Hockey Northwestern Ontario
- Sport: Ice hockey
- Jurisdiction: Northwestern Ontario
- Founded: 1915
- Headquarters: Thunder Bay

Official website
- www.hockeyhno.com

= Hockey Northwestern Ontario =

Ice hockey governing body in Northwestern Ontario

Hockey Northwestern Ontario (HNO) is the governing body of all ice hockey in Northwestern Ontario, Canada. Hockey Northwestern Ontario is a branch of Hockey Canada.

==Jurisdiction==

Former emblem

Empowered by Hockey Canada, Hockey Northwestern Ontario has control of all senior, junior and minor hockey in the section of Northwestern Ontario west of the 85th meridian.

==Leagues==
- Superior International Junior Hockey League Junior "A"
- Thunder Bay Junior B Hockey League Junior "B"
- HNO Senior "AAA" Loop (Fort Frances Thunderhawks, Kenora Thistles, Thunder Bay K&A Twins)

==History==
Originally named Thunder Bay Amateur Hockey Association (TBAHA), the organization's name was changed to Hockey Northwestern Ontario (HNO) in 1999 to better reflect the geographical area it served. The association is responsible for controlling all hockey not controlled by the OHF or the HEO in Ontario.
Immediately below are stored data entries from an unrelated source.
(** ** Dynamic values *)

(** A [float64]: [%f], or [%e] when it is below 1e-6 or at least 1e21; the
    exponent has no leading zero. *)
Definition float_ltb (x y : Z * Z) : bool := x.1 * y.2 <? y.1 * x.2.
Definition micro : Z * Z := default (0, 1) (mag <$> ParseFloat "1e-6").
Definition json_float (x : float64) : list ascii :=
  sign_text x ++
  if float_is_zero x then ["0"]%char
  else
    let '(ds, dp) := digits_point x in
    if float_ltb (mag x) micro || negb (float_ltb (mag x) (10 ^ 21, 1))
    then exp_text dec_nat ds (dp - 1) else fixed_text ds dp.

(** A [map[string]T] that was built from members in order, as the encoder walks
    it: one member for each key, sorted by the bytes of the keys. *)
Fixpoint insert_member {A} (k : string) (a : A) (l : list (string * A)) : list (string * A) :=
  match l with
  | [] => [(k, a)]
  | e :: l' => if str_leb k e.1 then (k, a) :: l else e :: insert_member k a l'
  end.
Definition put_member {A} (k : string) (a : A) (l : list (string * A)) : list (string * A) :=
  insert_member k a (filter (λ e, e.1 ≠ k) l).
Definition sorted_map {A} (m : list (string * A)) : list (string * A) :=
  foldl (λ l e, put_member e.1 e.2 l) [] m.

#[global] Instance result_fmap : FMap (sum error) := λ A B f r,
  match r with inl e => inl e | inr a => inr (f a) end.

(** The first error, or all the values. *)
Fixpoint sequence {A} (l : list (result A)) : result (list A) :=
  match l with
  | [] => inr []
  | inl e :: _ => inl e
  | inr a :: l' => cons a <$> sequence l'
  end.
Definition sequence_members {A} (l : list (string * result A)) : result (list (string * A)) :=
  sequence ((λ e : string * result A, (λ a, (e.1, a)) <$> e.2) <$> l).

(** The members that one field contributes: none when it is omitted. *)
Abbreviation members := (result (list (string * doc))).

Section encode.
Context `{UnicodeTables}.

(** [Time.MarshalJSON], and the error around its own. *)
Definition time_doc (t : Time) : result doc :=
  match MarshalTime t with
  | Some text => inr (DStr (of_l text))
  | None =>
      let '(y, _, _) := civil ((UnixNano t + zone t * Second) / day_ns) in
      inl (Errorf ("json: error calling MarshalJSON for type time.Time: Time.MarshalJSON: " +:+
        if (0 <=? y) && (y <=? 9999) then "timezone hour outside of range [0,23]"
        else "year outside of range [0,9999]"))
  end.

Fixpoint any_doc (v : dyn) : result doc :=
  match v with
  | DynNil => inr DNull
  | DynBool b => inr (DBool b)
  | DynInt z => inr (DNum (to_l (dec z)))
  | DynFloat64 x => inr (DNum (json_float x))
  | DynNaN => inl (Errorf "json: unsupported value: NaN")
  | DynInf negative => inl (Errorf ("json: unsupported value: " +:+ if negative then "-Inf" else "+Inf"))
  | DynNumber n =>
      if decide (n = EmptyString) then inr (DNum ["0"%char])
      else if decide (num_ok (to_l n)) then inr (DNum (to_l n))
      else inl (Errorf ("json: invalid number literal " +:+ Quote n))
  | DynString s => inr (DStr s)
  | DynTime t => time_doc t
  | DynSlice l => DArr <$> sequence (map any_doc l)
  | DynMap m => DObj <$> sequence_members (sorted_map (map (λ e, (e.1, any_doc e.2)) m))
  | DynAnyMap _ => inl (Errorf "json: unsupported type: map[interface {}]interface {}")
  end.

(** ** Struct members *)

Definition always (name : string) (v : doc) : members := inr [(name, v)].
Definition str (name value : string) : members := always name (DStr value).
Definition unless (empty : bool) (name : string) (v : result doc) : members :=
  if empty then inr [] else (λ d, [(name, d)]) <$> v.
Definition str_opt (name value : string) : members :=
  unless (bool_decide (value = EmptyString)) name (inr (DStr value)).
Definition int_opt (name : string) (z : Z) : members := unless (z =? 0) name (inr (DNum (to_l (dec z)))).
Definition bool_opt (name : string) (b : bool) : members := unless (negb b) name (inr (DBool b)).
Definition list_opt {A} (name : string) (enc : A → result doc) (l : list A) : members :=
  unless (bool_decide (length l = 0%nat)) name (DArr <$> sequence (map enc l)).
Definition strs_opt (name : string) (l : list string) : members := list_opt name (λ s, inr (DStr s)) l.
Definition ptr_opt {A} (name : string) (enc : A → result doc) (p : option A) : members :=
  match p with None => inr [] | Some a => (λ d, [(name, d)]) <$> enc a end.
Definition map_opt (name : string) (m : list (string * dyn)) : members :=
  unless (bool_decide (length m = 0%nat)) name (any_doc (DynMap m)).
(** A slice without [omitempty]. *)
Definition list_req {A} (name : string) (enc : A → result doc) (l : option (list A)) : members :=
  (λ d, [(name, d)]) <$> match l with None => inr DNull | Some l => DArr <$> sequence (map enc l) end.

Definition struct (fields : list members) : result doc := (λ ms, DObj (concat ms)) <$> sequence fields.

(** ** The types of the manifest *)

Definition permission_doc (p : Permission) : result doc :=
  struct [str "id" (perm_ID p); str "label" (perm_Label p)].
Definition empty_doc (e : Empty) : result doc :=
  struct [str "title" (empty_Title e); str "body" (empty_Body e)].
Definition source_doc (d : DataSource) : result doc :=
  struct [str "endpoint" (ds_Endpoint d); int_opt "refresh_interval_s" (RefreshIntervalS d)].
Definition column_doc (c : Column) : result doc :=
  struct [str "field" (col_Field c); str "label" (col_Label c); str_opt "format" (col_Format c);
          str_opt "suffix" (col_Suffix c)].
Definition filter_doc (f : Filter) : result doc :=
  struct [str "id" (filter_ID f); str "kind" (filter_Kind f); str_opt "field" (filter_Field f);
          str_opt "label" (filter_Label f); str_opt "placeholder" (filter_Placeholder f);
          strs_opt "options" (filter_Options f); map_opt "applies" (Applies f)].
Definition form_field_doc (f : FormField) : result doc :=
  struct [str "field" (ff_Field f); str "label" (ff_Label f); str "kind" (ff_Kind f);
          bool_opt "required" (Required f); strs_opt "options" (ff_Options f);
          unless (match Default f with DynNil => true | _ => false end) "default" (any_doc (Default f))].
Definition confirm_doc (c : Confirm) : result doc :=
  struct [str "title" (confirm_Title c); str "body" (confirm_Body c)].
Definition action_doc (a : Action) : result doc :=
  struct [str "id" (act_ID a); str "label" (act_Label a); str "endpoint" (act_Endpoint a);
          strs_opt "requires" (act_Requires a); ptr_opt "confirm" confirm_doc (act_Confirm a);
          map_opt "on_success" (OnSuccess a); str_opt "show_when" (ShowWhen a)].
Definition item_doc (i : TimelineItem) : result doc :=
  struct [str "timestamp_field" (TimestampField i); str "title_field" (TitleField i);
          str_opt "body_field" (BodyField i); list_opt "badges" column_doc (Badges i);
          map_opt "click" (Click i)].
Definition field_doc (f : Field) : result doc :=
  struct [str "field" (field_Field f); str_opt "label" (field_Label f); str_opt "format" (field_Format f)].
Definition section_doc (s : DetailSection) : result doc :=
  struct [str "title" (section_Title s); list_req "fields" field_doc (section_Fields s)].
Definition metric_doc (m : Metric) : result doc :=
  struct [str "label" (metric_Label m); str "field" (metric_Field m); str_opt "alert_when" (AlertWhen m)].

Fixpoint view_doc (v : View) : result doc :=
  let '(MkView kind component source columns filters actions item drawers sections metrics
          endpoint method fields submit title link url filter extras) := v in
  struct [str "kind" kind; str_opt "component" component; ptr_opt "data_source" source_doc source;
          list_opt "columns" column_doc columns; list_opt "filters" filter_doc filters;
          list_opt "row_actions" action_doc actions; ptr_opt "item" item_doc item;
          list_opt "drawers" (λ d, let '(MkDrawer id fetch v') := d in
            struct [str "id" id; str "fetch" fetch; (λ x, [("view", x)]) <$> view_doc v']) drawers;
          list_opt "sections" section_doc sections; list_opt "metrics" metric_doc metrics;
          str_opt "endpoint" endpoint; str_opt "method" method; list_opt "fields" form_field_doc fields;
          str_opt "submit_label" submit; str_opt "title" title; str_opt "link" link;
          str_opt "url_field" url; ptr_opt "filter" filter_doc filter; map_opt "extras" extras].

Definition page_doc (p : Page) : result doc :=
  struct [str "id" (page_ID p); str "path" (Path p); str "title" (page_Title p);
          strs_opt "requires" (page_Requires p); (λ x, [("view", x)]) <$> view_doc (page_View p);
          ptr_opt "empty_state" empty_doc (EmptyState p)].
Definition widget_doc (w : Widget) : result doc :=
  struct [str "id" (widget_ID w); str "target" (Target w); str_opt "section" (Section_ w);
          int_opt "priority" (Priority w); (λ x, [("view", x)]) <$> view_doc (widget_View w)].
Definition manifest_doc (m : Manifest) : result doc :=
  struct [str "surface" (Surface_ m); str "surface_version" (SurfaceVersion m);
          always "schema_version" (DNum (to_l (dec (SchemaVersion m)))); str "display_name" (DisplayName m);
          str "icon" (Icon m); str_opt "description" (Description m);
          list_opt "permissions" permission_doc (Permissions m); list_req "pages" page_doc (Pages_ m);
          list_opt "widgets" widget_doc (Widgets m)].

(** The text that [enc.Encode(m)] writes before its newline. *)
Definition encode_manifest (m : Manifest) : result string :=
  (λ d, of_l (print enc_ascii_plain d)) <$> manifest_doc m.
End encode.

(** ** Lemmas *)

(** The value of a member of an object. *)
Definition jget (k : string) (j : json) : option json :=
  match j with JObj ms => snd <$> map_get k ms | _ => None end.

Lemma map_get_app {A} k (l1 l2 : list (string * A)) :
  map_get k (l1 ++ l2) = match map_get k l2 with Some a => Some a | None => map_get k l1 end.
Proof.
  unfold map_get. rewrite filter_app, last_app. by destruct (last (filter _ l2)).
Qed.

Lemma map_get_absent {A} k (l : list (string * A)) : Forall (λ e, e.1 ≠ k) l → map_get k l = None.
Proof.
  intros Hl. unfold map_get. induction Hl as [|e l He _ IH]; [done|]. by rewrite filter_cons_False.
Qed.

Lemma map_get_cons {A} k k' (a : A) l :
  map_get k ((k', a) :: l) =
    match map_get k l with Some b => Some b | None => if decide (k' = k) then Some a else None end.
Proof.
  change ((k', a) :: l) with ([(k', a)] ++ l). rewrite map_get_app. destruct (map_get k l); [done|].
  unfold map_get. cbn. by case_decide.
Qed.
TBAHA supported a variety of Junior and Senior leagues, including: the Thunder Bay Junior A Hockey League, Thunder Bay Senior Hockey League, North Shore Intermediate Hockey League, Northwestern Ontario Junior Hockey League, and the Thunder Bay Junior B Hockey League, amongst others.

Famous teams from the TBAHA included: Fort William Beavers, Port Arthur Bearcats, Thunder Bay Twins, Fort Frances Royals, Kenora Intermediate Thistles, Kenora Junior Thistles, Kenora Muskies, Fort William Canadians, Westfort Hurricanes, Port Arthur Marrs, Thunder Bay Bombers and Thunder Bay Flyers.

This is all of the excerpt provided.